Does the pedel get hard at all, whne you just pump the brakes? If so how many pumps?

When I last did a master swap I had to pump the brakes 10-12 times before it would get hard the first couple times. Then I got it down to 2 or 3 pumps for each brake.
If you put on a new master cylinder, you will need to bleed each wheel numerous times to get the air to the wheels. The person working the brakes needs to pump the brakes numerous times until the pedal gets stiff....then you bleed the wheel. Then repeat until you get air, once you get all the air out and are getting a solid stream of fluid, you can move to the next wheel. If you didn't use a whole bottle of fluid, you probably didn't do it right.
i took the MC out and bench bled it again. i used the supplied plugs but drilled em and put tubes in them which i them routed back to the resorvior. then i pumped the piston. i got some bubbles through the tubes. when i bled the brakes i just had my dad hold the pedal down and i opened the bleeder. when the pedal got to the bottom i closed the bleeder. just repeated that. no pumping. i didnt know you were supposed to pump em. i used i think about 3/4 of a bottle of this.
[imghttp://shop.advanceautoparts.com/wcsstore/CVWEB/staticproductimage//N3222/full/7060009_pst_as401_pri_detl.jpg[/img]
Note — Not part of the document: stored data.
(** [_combine_saves_with_temp]: every staged batch is appended to the log,
    the batch staged last first. *)
Lemma _combine_saves_with_temp_spec id name limit segs born temps w d :
  1 <= limit ->
  store_ok w id name segs born temps ->
  _loaded_data (w_pd w) !! Id id = Some (JDict d) ->
  exists w' segs' born' d',
    kth._combine_saves_with_temp id limit w = (Ok tt, w') /\
    store_ok w' id name segs' born' temps /\
    _loaded_data (w_pd w') !! Id id = Some (JDict d') /\
    concat segs' = concat segs ++ concat (rev temps) /\
    (rotated limit segs -> rotated limit segs') /\
    (concat (rev temps) <> [] \/ born = length segs -> born' = length segs').
Proof.
  intros Hlim Hok Hload. destruct Hok as [Hname Hinv].
  pose proof (si_log _ _ _ _ _ _ Hinv) as Hlog.
  pose proof (si_temp _ _ _ _ _ _ Hinv) as Ht.
  unfold kth._combine_saves_with_temp, kth._revolve_temp_files.
  rewrite (bind_ok _ _ _ _ _ (assemble_temp_dir _ _ w Hname (lf_user_free _ _ _ _ Hlog)
                                (lf_dir_free _ _ _ _ Hlog))).
  rewrite (bind_ok _ _ _ _ _ (temp_dir_exists name w (tf_free _ _ _ Ht))).
  change (negb true) with false. cbv iota.
  set (w2 := set_fs (temp_dirs name) w).
  assert (Hok2 : store_ok w2 id name segs born temps)
    by (apply store_ok_temp_dirs; split; assumption).
  assert (Hload2 : _loaded_data (w_pd w2) !! Id id = Some (JDict d)) by exact Hload.
  rewrite Hload in Hinv. destruct (si_rec _ _ _ _ _ _ Hinv) as [_ Htemp].
  assert (Hnum : pd.get_data (Id id) (Some "temp_db.file_num") None (JInt 0) w2
                 = (Ok (JInt (Z.of_nat (revolve_start temps))), w2)).
  { apply (get_data_key _ _ _ _ _ _ Hload2).
    rewrite (get_temp_file_num d temps (JInt 0) Htemp eq_refl).
    destruct temps; [reflexivity|]. do 3 f_equal. unfold revolve_start. lia. }
  rewrite (bind_ok _ _ _ _ _ Hnum).
  unfold lift at 1. unfold bind at 1. simpl as_int. cbv iota. rewrite Nat2Z.id.
  destruct (_revolve_loop_spec id name limit temps Hlim (revolve_start temps) w2 segs born Hok2)
    as (w' & segs' & born' & Hrun & Hok' & Hcat & Hrot & Hborn & Hl).
  rewrite take_revolve_start in Hcat, Hborn.
  destruct Hl as [r Hr]; [rewrite Hload2; eauto|].
  pose proof (si_rec _ _ _ _ _ _ (proj2 Hok')) as Hrec'. rewrite Hr in Hrec'.
  destruct r as [| | | |d']; simpl in Hrec'; try contradiction.
  exists w', segs', born', d'. auto 10.
Qed.

(** The capacity [save_to_file] works with. *)
Definition capacity (limit : Z) : Z := Z.min (Z.max limit 1000) 10000.

Lemma capacity_range limit : 1000 <= capacity limit <= 10000.
Proof. unfold capacity. lia. Qed.

(** The last step of [save_to_file]: the temp buffer is removed and
    forgotten. *)
Definition cleanup (id name : string) (d : list (string * json)) (w : world) : world :=
  w_put (Id id) (JDict (dict_del "temp_db" d))
    (set_fs (fs_rmtree (temp_dir name)) (set_fs (temp_dirs name) w)).

Lemma del_temp_db d :
  pd._del "temp_db" (JDict d) = (JDict (dict_del "temp_db" d), Ok (dict_mem "temp_db" d)).
Proof.
  rewrite (_del_top "temp_db" d eq_refl eq_refl).
  destruct (dict_mem "temp_db" d) eqn:E; [reflexivity|].
  rewrite dict_del_absent; [reflexivity|].
  unfold dict_mem in E. destruct (dict_get "temp_db" d); [discriminate | reflexivity].
Qed.

Lemma cleanup_spec id name segs born temps w d :
  store_ok w id name segs born temps ->
  _loaded_data (w_pd w) !! Id id = Some (JDict d) ->
  (tmp_dirname <- futils.assemble_dir [id; "known_tweets"; "temp"] true ;;
   e <- os_path_exists tmp_dirname ;;
   if (e : bool) then
     shutil_rmtree tmp_dirname ;; pd.del_data (Id id) (Some "temp_db") ;; ret tt
   else ret tt) w = (Ok tt, cleanup id name d w) /\
  store_ok (cleanup id name d w) id name segs born [] /\
  fs_exists (temp_dir name) (w_fs (cleanup id name d w)) = false.
Proof.
  intros [Hname Hinv] Hload.
  pose proof (si_log _ _ _ _ _ _ Hinv) as Hlog.
  pose proof (si_temp _ _ _ _ _ _ Hinv) as Ht.
  split; [|split].
  - rewrite (bind_ok _ _ _ _ _ (assemble_temp_dir _ _ w Hname (lf_user_free _ _ _ _ Hlog)
                                  (lf_dir_free _ _ _ _ Hlog))).
    rewrite (bind_ok _ _ _ _ _ (temp_dir_exists name w (tf_free _ _ _ Ht))).
    cbv iota.
    set (w2 := set_fs (temp_dirs name) w).
    assert (Hrm : shutil_rmtree (temp_dir name) w2
                  = (Ok tt, set_fs (fs_rmtree (temp_dir name)) w2)).
    { unfold shutil_rmtree, bind, gets.
      change (w_fs w2) with (temp_dirs name (w_fs w)).
      rewrite (fs_is_dir_temp_dirs_temp _ _ (tf_free _ _ _ Ht)). reflexivity. }
    rewrite (bind_ok _ _ _ _ _ Hrm).
    set (w3 := set_fs (fs_rmtree (temp_dir name)) w2).
    assert (Hload3 : _loaded_data (w_pd w3) !! Id id = Some (JDict d)) by exact Hload.
    unfold pd.del_data.
    rewrite (bind_ok _ _ _ _ _ (on_loaded_spec _ _ _ _ _ _ Hload3 (del_temp_db d))).
    reflexivity.
  - split; [exact Hname|]. unfold cleanup.
    match goal with |- context [_loaded_data (w_pd (w_put ?i ?x ?w0)) !! ?i] =>
      rewrite (w_put_loaded i x w0) end.
    apply (store_inv_cleanup _ _ _ _ _ temps), store_inv_temp_dirs.
    rewrite Hload in Hinv. exact Hinv.
  - unfold fs_exists.
    change (w_fs (cleanup id name d w))
      with (fs_rmtree (temp_dir name) (temp_dirs name (w_fs w))).
    rewrite fs_is_dir_rmtree by discriminate. rewrite fs_rmtree_files.
    assert (Hu : under (temp_dir name) (temp_dir name) = true)
      by (apply bool_decide_eq_true; reflexivity).
    rewrite Hu, andb_false_r. reflexivity.
Qed.

(** [known_tweets_handler.save_to_file]: the batch is appended to the log,
    then the staged batches, newest first; the temp buffer is gone. *)
Lemma save_to_file_spec id name limit twts segs born temps w :
  store_ok w id name segs born temps ->
  Forall (fun s => is_id s = true) twts ->
  exists w' segs' born' d',
    kth.save_to_file id twts limit w = (Ok tt, w') /\
    store_ok w' id name segs' born' [] /\
    _loaded_data (w_pd w') !! Id id = Some (JDict d') /\
    concat segs' = concat segs ++ twts ++ concat (rev temps) /\
    (rotated (capacity limit) segs -> rotated (capacity limit) segs') /\
    (twts ++ concat (rev temps) <> [] \/ born = length segs -> born' = length segs') /\
    fs_exists (temp_dir name) (w_fs w') = false.
Proof.
  intros Hok Hids. pose proof (capacity_range limit) as HC.
  unfold kth.save_to_file. cbv zeta. fold (capacity limit).
  destruct (_save_explicit_spec id name (capacity limit) twts segs born temps w Hok
              ltac:(lia) Hids)
    as (w1 & segs1 & born1 & d1 & Hrun1 & Hload1 & Hok1 & Hcat1 & Hrot1 & Hborn1).
  rewrite (bind_ok _ _ _ _ _ Hrun1).
  destruct (_combine_saves_with_temp_spec id name (capacity limit) segs1 born1 temps w1 d1
              ltac:(lia) Hok1 Hload1)
    as (w2 & segs2 & born2 & d2 & Hrun2 & Hok2 & Hload2 & Hcat2 & Hrot2 & Hborn2).
  rewrite (bind_ok _ _ _ _ _ Hrun2).
  destruct (cleanup_spec id name segs2 born2 temps w2 d2 Hok2 Hload2) as (Hrun3 & Hok3 & Hgone).
  rewrite Hrun3.
  exists (cleanup id name d2 w2), segs2, born2, (dict_del "temp_db" d2).
  split; [reflexivity|]. split; [exact Hok3|]. split; [apply w_put_loaded|].
  split; [rewrite Hcat2, Hcat1, <- app_assoc; reflexivity|].
  split; [auto|]. split; [|exact Hgone].
  intros H. apply Hborn2.
  destruct (decide (concat (rev temps) = [])) as [He|Hne]; [|left; exact Hne].
  right. apply Hborn1. rewrite He, app_nil_r in H. exact H.
Qed.
(** ** A load from a store *)

(** The IDs of the segments as a load meets them. *)
Definition newest_first (segs : list (list string)) : list (list string) :=
  rev (map (@rev string) segs).

Lemma concat_newest_first segs : concat (newest_first segs) = rev (concat segs).
Proof.
  unfold newest_first. induction segs as [|s segs IH]; [reflexivity|].
  simpl. rewrite concat_app, IH, rev_app_distr. simpl. rewrite app_nil_r. reflexivity.
Qed.

Lemma store_segments_hold fs name segs born temps r :
  store_inv fs r name segs born temps -> born = length segs ->
  forall i c, map kth.id_lines segs !! i = Some c ->
    fs_is_dir (seg_path name (Z.of_nat (S i))) fs = false /\
    fs_files fs !! seg_path name (Z.of_nat (S i)) = Some c.
Proof.
  intros Hinv -> i c Hi. pose proof (si_log _ _ _ _ _ _ Hinv) as Hlog.
  split; [apply (lf_seg_not_dir _ _ _ _ Hlog)|].
  rewrite list_lookup_fmap in Hi. destruct (segs !! i) as [s|] eqn:Es; [|discriminate].
  injection Hi as <-. apply (lf_segs _ _ _ _ Hlog i s); [|exact Es].
  apply lookup_lt_Some in Es. exact Es.
Qed.

Lemma lines_newest_first_store w segs :
  all_ids segs ->
  lines_newest_first w (map kth.id_lines segs) = newest_first segs.
Proof.
  intros Hids. unfold lines_newest_first, newest_first. f_equal. rewrite map_map.
  induction Hids as [|s segs Hs _ IH]; [reflexivity|].
  simpl. rewrite (reverse_lines_id_lines _ _ Hs), IH. reflexivity.
Qed.

Lemma load_lines_unborn limit : load_lines limit (newest_first [[]]) = [].
Proof.
  unfold newest_first. simpl.
  destruct (clamp_limit limit <? 1); [reflexivity|].
  destruct (0 <? clamp_limit limit); reflexivity.
Qed.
that was after i used the rest of another bottle of the same stuff to fill the MC resoirvior.
Did you adjust the screw on the back of the master cylinder as well? They usually have to be slightly adjusted. If this is not adjusted you may not be getting full pedal travel on the MC.
Did you adjust the screw on the back of the master cylinder as well? They usually have to be slightly adjusted. If this is not adjusted you may not be getting full pedal travel on the MC.
i watched the brake cilender on the rear while my dad pushed the pedal and stold him to stop when i saw it moving. it was already halfway down before it started moving. i adjusted it out and after bench bleeding i helde the MC in position (not bolted). my dad pushed the pedal and it only moved a little before it strted pushing the MC out of place. so its adjusted pretty well.
Maybe a busted brake line course you'd see fluid somewhere
Maybe a busted brake line course you'd see fluid somewhere
all four corner got some pressure since the fluid was coming out, so i dont think its a busted line. and id definately notice the huge puddle of fluid.
hard to say not being there, but I have received many BAD master cylinders from napa, or any other parts store for that matter, before. Also could be a problem with your abs system
yo;
Section 06-06: Brake System, Hydraulic 1996 F-150, F-250, F-350, Bronco and F-Super Duty Workshop Manual
SERVICE PROCEDURES
Hydraulic System Bleeding
WARNING: BRAKE FLUID CONTAINS POLYGLYCOL ETHERS AND POLYGLYCOLS. AVOID CONTACT WITH EYES. WASH HANDS THOROUGHLY AFTER HANDLING. IF BRAKE FLUID CONTACTS EYES, FLUSH EYES WITH RUNNING WATER FOR 15 MINUTES. GET MEDICAL ATTENTION IF IRRITATION PERSISTS. IF TAKEN INTERNALLY, DRINK WATER AND INDUCE VOMITING. GET MEDICAL ATTENTION IMMEDIATELY.
NOTE: When any part of the hydraulic system has been disconnected for repair or replacement, air may get into the lines and cause spongy brake pedal action. This requires the bleeding of the hydraulic system after it has been properly connected so all air is expelled from the brake cylinders and lines. The hydraulic system can be bled manually or with pressure bleeding equipment Rotunda Brake Bleeder 104-00064 or equivalent.
Ford High-Performance DOT 3 Brake Fluid C6AZ-19542-AA or -BA or equivalent DOT 3 fluid meeting Ford specification ESA-M6C25-A must be used in the brake system.
Never use brake fluid that has been drained from the hydraulic system or that has been standing in an open container for an extended period of time.
Brake Master Cylinder Bleeding, Bench
WARNING: BRAKE FLUID CONTAINS POLYGLYCOL ETHERS AND POLYGLYCOLS. AVOID CONTACT WITH EYES. WASH HANDS THOROUGHLY AFTER HANDLING. IF BRAKE FLUID CONTACTS EYES, FLUSH EYES WITH RUNNING WATER FOR 15 MINUTES. GET MEDICAL ATTENTION IF IRRITATION PERSISTS. IF TAKEN INTERNALLY, DRINK WATER AND INDUCE VOMITING. GET MEDICAL ATTENTION IMMEDIATELY.
Support the brake master cylinder body in a vise, and fill both fluid brake master cylinder reservoirs with Ford High-Performance DOT 3 Brake Fluid C6AZ-19542-AA or -BA or equivalent DOT 3 fluid meeting Ford specification ESA-M6C25-A.
Install plugs in the front and rear brake outlet ports. Bleed the front brake system first.
Loosen the plug in the front brake outlet port. Depress the primary piston slowly to force the air out of the brake master cylinder (2140).
Tighten plug while piston is depressed or air will enter the brake master cylinder.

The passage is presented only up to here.